Genting International has ordered two 75,000-ton, 2,000-passenger ships from Meyer Werft to be operated by Star Cruise which is wholly owned by Genting.
Construction of the two ships, to be named SuperStar Leo and SuperStar Virgo, are scheduled to begin in early 1997, according to a spokersperson for Meyer Werft. The ships, which will be built at a cost of $700 million, are slated to enter seven-day service in the Far East, starting in 1998.
Promising a cruise experience with a "touch of the Orient," Star Cruise said the new ships will have a crew of 1,000 to reflect the high standards of manning and hospitality in the Asian tourist industry.
Star Cruise, which already operates five ships, said that it also intends to charter modern existing tonnage in order to introduce one ship per year so that by the end of this decade, the company will have a fleet of 10 ships with some 15,000 berths.
The new Star Cruise ships will feature alternative Chinese and Japanese restaurants, in addition to the main dining room, and the Lido Cafe offering South East Asian cuisine.

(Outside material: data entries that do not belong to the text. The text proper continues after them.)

(** An event id is known exactly when it is in the log. *)
Lemma known_event_id log db id :
  journal_of x log db →
  bool_decide (fetchone (λ r, bool_decide (ew_execution_id r = x) && bool_decide (ew_event_id r = id))
                 (events db) = None) = negb (bool_decide (id ∈ event_id <$> log)).
Proof.
  intros Hj.
  assert (H := fetch_event x log db Hj (λ r, bool_decide (ew_event_id r = id))
                 (λ e, bool_decide (event_id e = id)) (λ e bs, eq_refl)).
  destruct (decide (id ∈ event_id <$> log)) as [Hin|Hn].
  - rewrite (bool_decide_eq_true_2 (id ∈ _)) by done. apply bool_decide_eq_false.
    apply list_elem_of_fmap in Hin as (e & -> & He).
    destruct (List.find _ log) eqn:E; [inversion H; congruence|].
    rewrite find_None_iff in E. specialize (E e He). by rewrite bool_decide_eq_true_2 in E.
  - rewrite (bool_decide_eq_false_2 (id ∈ _)) by done. apply bool_decide_eq_true.
    destruct (List.find _ log) as [e|] eqn:E; [|by inversion H].
    apply find_Some_iff in E as [He Heq%bool_decide_eq_true]. destruct Hn. subst id. by apply list_elem_of_fmap_2.
Qed.

(** ** Appending *)

Lemma run_claim_operation request s :
  _operation_row x (op_operation_id (ar_operation request)) (st_db s) = None →
  is_Some (executions (st_db s) !! x) →
  _claim_operation x (ar_operation request) journal_event (ar_event_id request) JournalConflictError s =
  (Ok true, with_db (db_operation x (st_db s) request) s).
Proof.
  intros Hop [row Hx]. unfold _claim_operation. rewrite bind_query, Hop.
  rewrite (bind_execute _ (db_operation x (st_db s) request)); [done|].
  unfold insert_operation. cbn [ow_execution_id ow_operation_id]. rewrite existsb_operation, Hop, Hx.
  by rewrite bool_decide_eq_false_2 by (by intros []).
Qed.

Section run.
Context (log : list JournalEvent) (s : Store) (revision : Z) (request : JournalAppendRequest).
Hypothesis Hj : journal_of x log (st_db s).
Hypothesis Hhead : executions (st_db s) !! x = Some (mkExecution (Z.of_nat (length log) + 1) revision).
Hypothesis Hreq : storable request.
Hypothesis Hscope : gr_execution_id (at_generation (ar_attempt request)) = x.
Hypothesis Hop : _operation_row x (op_operation_id (ar_operation request)) (st_db s) = None.

Lemma run_receipt receipt bs s' :
  ar_event_id request ∉ event_id <$> log → _receipt_subject (appended log request) = Ok receipt →
  st_db s' = db_event x log (st_db s) request bs →
  insert_receipt_of x (appended log request) receipt s' =
  match (match receipt with Some (_, _, Some i) => bind_int i | _ => Ok 0%Z end) with
  | Ok _ => (Ok tt, with_db (db_receipt x log (st_db s) request bs receipt) s')
  | Err e => (Err e, s')
  end.
Proof.
  intros Hid Hr Hs'. unfold insert_receipt_of. destruct receipt as [[[kind call] it]|].
  - cbn [snd]. assert (Hstep : insert_receipt (row_of_receipt x (appended log request) (kind, call, it))
      (db_event x log (st_db s) request bs) = Ok (db_receipt x log (st_db s) request bs (Some (kind, call, it))))
      by (by eapply step_receipt).
    assert (execute (insert_receipt (row_of_receipt x (appended log request) (kind, call, it))) s' =
            (Ok tt, with_db (db_receipt x log (st_db s) request bs (Some (kind, call, it))) s')) as He.
    { unfold execute. by rewrite Hs', Hstep. }
    destruct it as [i|]; [destruct (bind_int i); [|done]|]; by rewrite bind_lift_ok.
  - by destruct s'; simpl in *; subst.
Qed.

The ships will have 1,000 cabins of which 400 will have private balconies and another 200 will also be outside. Other features include a public observation area of the bridge, with video explanations of the bridge and engine room operations; a six-deck glass-top atrium with glass elevators; state-of-the-art two-deck 1,000-seat showroom; a 450-seat observation lounge, night club and disco; and a helicopter landing pad.
The SuperStar Leo and SuperStar Virgo will be deployed on a year-round, seven-day program in the South East Asian region of Malaysia, Singapore, Thailand, Indonesia, Burma and India (Andaman Islands). During the summer, one of the ships will be deployed on seven-day cruises between China, Hong Kong, Taiwan, Korea and Japan.
Star Cruise presently operates five ships: the 1,900-passenger Star Aquarius and 2,000-passenger Star Pisces for the regional Asian standard market; the 820-passenger Superstar Gemini for the international contemporary market; the 100-passenger MegaStar Aries and Megastar Taurus in the upscale market.
By the year 2000, Star Cruise intends to have become one of the five largest cruise lines in the world, with the youngest and most modern fleet, according to a prepared statement.
Star Cruise has operations headquaners in Port Klang, Malaysia with marketing offices in Singapore and sales offices in Hong Kong, Penang, Bangkok, Phuket and Jakarta.
This latest move could also make North American cruise operators re-think their presence in the Far East. Thus far, the vessels which are committed to the region are older ships such as the Sun Viking and the Marco Polo.
Next, Star Cruise may also move into the North American market, perhaps by affiliating with an existing cruise line or starting up independent operations.
Regency Update: The CIT Group and Kawasaki, which hold mortgages on two Regency ships, will petition the bankruptcy court to convert Regency Cruises' Chapter 11 status into Chapter 7. In this instance, proceedings could go forward for the sale of Regency's assets. Industry veteran Bruce Nierenberg has been retained by Regency as part of its reorganization effort.